Your answer should be the exact lines of the data below from the one containing "blocked ← lift (preflight auth_mode);" through the one containing "repeat (apply wp_bind; first"; please include nothing else.

(Provided information begins)

(** What is stored is what was asked for, where it was asked for. *)
Lemma store_preferences_modes req old_paused paused d :
  let mode := default (runtime_mode_of (access d)) (up_runtime_mode req) in
  let auth_mode := default (remote_auth_mode_of (access d)) (up_remote_auth_mode req) in
  let r := store_preferences req (runtime_mode_of (access d)) mode (remote_auth_mode_of (access d)) auth_mode
             old_paused paused d in
  r.2 = 1 -> modes r.1 = (mode, auth_mode).
Proof.
  cbv zeta. unfold store_preferences, modes, runtime_mode_of, remote_auth_mode_of.
  destruct (as_modes (access d)) as [[rt ra]|]; cbn [fst snd fmap option_fmap option_map].
  - destruct (_ && _); [|done]. intros _. cbn.
    destruct (up_runtime_mode req) as [[]|], (up_remote_auth_mode req) as [[]|]; done.
  - intros _. cbn. destruct (up_runtime_mode req) as [[]|], (up_remote_auth_mode req) as [[]|]; done.
Qed.

(** The modes stay, or an owner changed them, to External Access only after the
    checks passed. *)
Definition policy_gate (auth : SessionInfo) (d d' : db) : Prop :=
  modes d' = modes d \/
  (role auth = "owner" /\
   ((modes d').1 = RuntimeMode.Remote -> preflight (modes d').2 = Ok None)).

(** No session and no recovery capability is left. *)
Definition signed_out (d : db) : Prop := sessions d = ∅ /\ recovery_capabilities (memory d) = ∅.

Lemma delete_all_sessions d : sessions (delete_sessions (fun _ _ => true) d).1 = ∅.
Proof. apply map_eq. intros h. rewrite lookup_empty. apply map_lookup_filter_None. by right. Qed.

Definition policy_outcome (auth : SessionInfo) (d : db)
    (r : result api_error (RuntimeMode.t * RemoteAuthMode.t * bool)) (d' : db) : Prop :=
  policy_gate auth d d' /\
  forall stored, r = Ok stored -> modes d' = stored.1 /\ (modes d' <> modes d -> signed_out d').

Lemma policy_refused auth d e d' : modes d' = modes d -> policy_outcome auth d (Err e) d'.
Proof. intros H. split; [by left|done]. Qed.

Lemma store_preferences_refused req old_mode mode old_auth auth_mode old_paused paused d :
  (store_preferences req old_mode mode old_auth auth_mode old_paused paused d).2 <> 1 ->
  (store_preferences req old_mode mode old_auth auth_mode old_paused paused d).1 = d.
Proof. unfold store_preferences. destruct (as_modes (access d)) as [[rt ra]|]; [destruct (_ && _)|]; done. Qed.

Lemma wp_maybe_audit {E} (c : bool) actor action kind id d (Q : result E unit -> db -> Prop) :
  (forall l, Q (Ok tt) (set_audit_logs l d)) ->
  wp (if c then write_audit_log actor action kind id else mret tt) d Q.
Proof.
  intros H. destruct c; [by apply wp_audit|]. apply wp_ret.
  specialize (H (audit_logs d)). by destruct d.
Qed.

Lemma wp_owner_if (c : bool) auth msg d Q :
  (forall e, Q (Err e) d) -> ((c = true -> role auth = "owner") -> Q (Ok tt) d) ->
  wp (if c then owner_required auth msg else mret tt) d Q.
Proof.
  intros H1 H2. unfold owner_required. destruct c; acc_walk; try done; apply H2; [|done].
  intros _. by apply String.eqb_eq.
Qed.

Lemma wp_preflight_if (c : bool) actor auth_mode d Q :
  (forall e l, Q (Err e) (set_audit_logs l d)) ->
  (forall l, (c = true -> preflight auth_mode = Ok None) -> Q (Ok tt) (set_audit_logs l d)) ->
  wp (if c then
        blocked ← lift (preflight auth_mode);
        _ ← write_audit_log actor "external_access_preflight_checked" "instance_settings" (Some "external_access");
        match blocked with
        | Some e =>
            _ ← write_audit_log actor "external_access_enable_blocked" "instance_settings" (Some "external_access");
            throw e
        | None => mret tt
        end
      else mret tt) d Q.
Proof.
  intros H1 H2. assert (d = set_audit_logs (audit_logs d) d) as Hd by (by destruct d).
  destruct c; acc_walk; try (by apply H1).
  - by apply H2.
  - rewrite Hd. apply H1.
  - rewrite Hd. by apply H2.
Qed.

Lemma preferences_wp auth req now d :
  wp (update_instance_preferences enforce preflight auth req now) d (policy_outcome auth d).
Proof.
  unfold update_instance_preferences, revoke_all_sessions. cbv zeta.
  repeat (apply wp_bind; first
    [ apply wp_permission; [by intros; apply policy_refused|intros _]
    | apply wp_guard; [intros _|by intros; apply policy_refused]
    | apply wp_load_mode; [by intros; apply policy_refused|]
    | apply wp_load_auth_mode; [by intros; apply policy_refused|]
    | apply wp_query; [by apply policy_refused|] ]; cbv beta iota).
  set (mode := default (runtime_mode_of (access d)) (up_runtime_mode req)).
  set (auth_mode := default (remote_auth_mode_of (access d)) (up_remote_auth_mode req)).
  set (changed := negb (bool_decide (mode = _)) || negb (bool_decide (auth_mode = _))).
  assert (changed = false -> (mode, auth_mode) = modes d) as Hunchanged.
  { intros [H1%negb_false_iff H2%negb_false_iff]%orb_false_iff. apply bool_decide_eq_true in H1, H2.
    unfold modes. by rewrite H1, H2. }
  apply wp_bind, wp_owner_if; [by intros; apply policy_refused|]. intros Hown.
  apply wp_bind, wp_preflight_if; [by intros; apply policy_refused|]. intros l Hpre.
  assert (forall d2, modes d2 = (mode, auth_mode) -> policy_gate auth d d2) as Hgate.
  { intros d2 Hd2. unfold policy_gate. rewrite Hd2. destruct changed eqn:Ec; [right|left; auto].
    split; [auto|]. intros Hr. apply Hpre. by rewrite bool_decide_eq_true_2. }
  apply wp_bind, wp_exec; [by apply policy_refused|].
  pose proof (store_preferences_modes req (runner_paused d)
    (default (runner_paused d) (up_direct_macos_runner_paused req)) (set_audit_logs l d)) as Hst.
  pose proof (store_preferences_refused req (runtime_mode_of (access d)) mode (remote_auth_mode_of (access d))
    auth_mode (runner_paused d) (default (runner_paused d) (up_direct_macos_runner_paused req))
    (set_audit_logs l d)) as Hno.
  cbn [access set_audit_logs] in Hst. fold mode auth_mode in Hst. cbv zeta in Hst.
  destruct (store_preferences _ _ _ _ _ _ _ _) as [d2 n]. cbn [fst snd] in *.
  apply wp_bind, wp_guard; [intros Hn%Z.eqb_eq|intros Hn%Z.eqb_neq; rewrite (Hno Hn); by apply policy_refused].
  specialize (Hst Hn).
  assert (forall d3, access d3 = access d2 -> modes d3 = (mode, auth_mode)) as Hm
    by (intros d3 H; unfold modes; rewrite H; exact Hst).
  assert (forall e d3, access d3 = access d2 -> policy_outcome auth d (Err e) d3) as Herr
    by (intros e d3 H; split; [by apply Hgate, Hm|done]).
  apply wp_bind, wp_load_mode; [by intros; apply Herr|]. apply wp_bind, wp_load_auth_mode; [by intros; apply Herr|].
  apply wp_bind, wp_query; [by apply Herr|]. apply wp_bind, wp_audit. intros l1. apply wp_bind, wp_maybe_audit.
  intros l2. apply wp_bind. destruct changed eqn:Ec.
  - apply wp_bind, wp_in_memory. apply wp_bind, wp_map_err, wp_sql; [by intros; apply Herr|].
    apply wp_bind, wp_maybe_audit. intros l3. apply wp_bind, wp_maybe_audit. intros l4. apply wp_maybe_audit.
    intros l5. apply wp_ret. split; [by apply Hgate, Hm|]. intros stored [= <-]. split; [done|]. intros _.
    split; [apply delete_all_sessions|done].
  - apply wp_ret, wp_ret. split; [by apply Hgate, Hm|]. intros stored [= <-]. split; [done|].
    intros []. rewrite <- Hunchanged by done. by apply Hm.
Qed.

(** Changing how users sign in.  The modes change only for an owner, and to
    External Access only after the checks of the new method passed; when the
    request is answered, it answers the modes in force, and if they changed no
    session and no recovery capability from before is left. *)
Theorem access_policy_change auth req now w w' r :
  update_instance_preferences enforce preflight auth req now w = (w', r) ->
  policy_gate auth (w_db w) (w_db w') /\
  forall stored, r = Ok stored ->
    modes (w_db w') = stored.1 /\ (modes (w_db w') <> modes (w_db w) -> signed_out (w_db w')).
Proof. intros H. exact (wp_run _ _ _ _ _ (preferences_wp auth req now (w_db w)) H). Qed.

End Policy.

(** ** Runs *)

Module SignInSample.

Import AccountSample.

Definition outside : IpAddr.t := IpAddr.V4 (203 * 2 ^ 24 + 7).

(** A start from outside and one that is committed. *)
Definition g1 : Admission.gate :=
  Admission.Gate 5 (Pending.reserve_public "r1" outside 5 (pending_auth Sample.no_memory)).1 [(5, outside)].
(* ===== verification/Schedules.v ===== *)
(** * Scheduled builds

    The schedule monitor of [crates/oored/src/pipeline_schedules.rs]
    (validation, the checkpoint of [pipeline_schedule_runs], one tick) and the
    build it starts, [create_scheduled_build] of [builds.rs].

    The calendar is chrono's and the commit of a branch is the source host's
    answer: both are parameters.  [draw n] is the [n]-th identifier and clock
    reading of a tick.  A pipeline's JSON columns are held decoded, so the
    branches for undecodable JSON do not arise. *)

From stdpp Require Import pretty.
From S2P Require Import Prelude Contract RustStr Labels Sizes Triggers Cron Db Builds Runners Creation.
Import Cron.

Local Open Scope Z_scope.

(** ** Schedules *)

Definition MAX_SCHEDULES : Z := 10.
Definition CATCH_UP_SECS : Z := 5 * 60.

(** The errors of one entry of [trigger_config.schedules]. *)
Definition schedule_errors (index : nat) (s : ScheduleTrigger) : list string :=
  let at_ := "trigger_config.schedules[" +:+ pretty index +:+ "]" in
  match parse (sched_cron s) with Err error => [at_ +:+ ".cron " +:+ error] | Ok _ => [] end
  ++ match sched_branch s with
     | Some branch =>
         if is_empty (trim branch)
         then [at_ +:+ ".branch must not be empty when provided"] else []
     | None => []
     end.

(** [validate_schedules]. *)
Definition validate_schedules (schedules : list ScheduleTrigger) : list string :=
  (if MAX_SCHEDULES <? Z.of_nat (length schedules)
   then ["trigger_config.schedules has too many entries (max 10)"%string] else [])
  ++ concat (imap schedule_errors schedules).

(** [schedule_key]. *)
Definition schedule_key (s : ScheduleTrigger) : string :=
  trim (sched_cron s) +:+ "|" +:+ trim (default ""%string (sched_branch s)).

(** The conditional UPDATE of a checkpoint from [old] to [new], with the rows
    affected. *)
Definition move_checkpoint (key : string * string) (old new : Z) (d : db) : db * Z :=
  if bool_decide (schedule_runs d !! key = Some old)
  then (set_schedule_runs (<[key := new]> (schedule_runs d)) d, 1) else (d, 0).

(** A build the pipeline's schedules started since [since]. *)
Definition scheduled_since (pipeline_id : string) (since : Z) (b : build) : bool :=
  String.eqb (b_pipeline_id b) pipeline_id
  && bool_decide (bm_trigger_type (b_meta b) = TriggerType.Schedule)
  && (since <=? bm_created_at (b_meta b)).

(Provided information ends)

▶ _Task result_:
        blocked ← lift (preflight auth_mode);
        _ ← write_audit_log actor "external_access_preflight_checked" "instance_settings" (Some "external_access");
        match blocked with
        | Some e =>
            _ ← write_audit_log actor "external_access_enable_blocked" "instance_settings" (Some "external_access");
            throw e
        | None => mret tt
        end
      else mret tt) d Q.
Proof.
  intros H1 H2. assert (d = set_audit_logs (audit_logs d) d) as Hd by (by destruct d).
  destruct c; acc_walk; try (by apply H1).
  - by apply H2.
  - rewrite Hd. apply H1.
  - rewrite Hd. by apply H2.
Qed.

Lemma preferences_wp auth req now d :
  wp (update_instance_preferences enforce preflight auth req now) d (policy_outcome auth d).
Proof.
  unfold update_instance_preferences, revoke_all_sessions. cbv zeta.
  repeat (apply wp_bind; first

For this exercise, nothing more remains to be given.